In the 20th century, Pitrè noted a custom in which "We carry around the old witch . . . and we chase her". (Note: Noi meniamo in giro la vecchia strega . . . e la inseguiamo,) Dolls and effigies of the Befana are commonly made. The former are black and are considered lucky, possibly as a result of their black color. They are ugly in appearance and "made of rags". On Twelfth Night in Rome, these dolls are placed in windows by women and children and on Epiphany, "in some Tuscan villages a large effigy of her [the Befana] was burnt." Bonfires are often lit as well.

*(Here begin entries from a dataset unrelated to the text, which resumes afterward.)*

(** * NaviGPT project-manifest scripts: a shallow embedding and its properties

    The repository ships five stand-alone Python scripts that edit the text
    of [NaviGPT.xcodeproj/project.pbxproj]:

    - [add_phase_files_to_xcode.py] and [add_phase3_files_to_xcode.py]
      register lists of Swift files (the "register" operation);
    - [add_to_xcode.py] registers the single file [NaviGPTCore.swift];
    - [remove_refs.py] deletes every line mentioning [NaviGPTCore.swift]
      (the "unregister" operation);
    - [fix_path.py] rewrites the manifest after a self-replacement.

    A Python [str] is modelled as the list of its Unicode code points, with
    the index conventions of the language ([find] and [rfind] return [-1]
    when nothing is found, a negative index of a slice counts from the end).
    The project file is modelled as the text that [f.read()] returns and
    [f.write()] receives in text mode; decoding and the translation of line
    ends happen below that level. [print] appends to a list of printed
    messages, and [uuid.uuid4()] draws from a sequence of 128-bit random
    values. A script run is an [outcome]: the text written (if the write is
    reached), the messages printed and the exit status.

    The first part of the file holds the definitions, the second part the
    lemmas and the theorems on the claims, the third part further
    properties of the scripts, X1 to X21, and the last part the theorems on
    the claims C2, C5 and C8, which rest on lemmas of the third part. *)

From Stdlib Require Import ZArith NArith Lia List Sorted String Ascii DecimalString.
From stdpp Require Import base list gmap.

Abbreviation char := N.
Abbreviation str := (list N).

(** ** Python string primitives *)
Module Py.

On Epiphany eve, families with children typically leave out a small glass of wine and a plate with a few morsels of food, often regional or local, for the Befana.

==Ban==
In 1977, the Italian government, headed at that time by Prime Minister Giulio Andreotti, canceled Epiphany as a national public holiday, along with several other feasts in the schedule, in an attempt to perk up the country’s sagging economy. Until recently, Epiphany had been "more lavishly celebrated than Christmas" and was also known by Italians as "Little Christmas". "Poor Befana, she is a refugee," Pope Paul VI lamented in a public speech, "She seeks shelter now on the first Sunday after the feast which was her own."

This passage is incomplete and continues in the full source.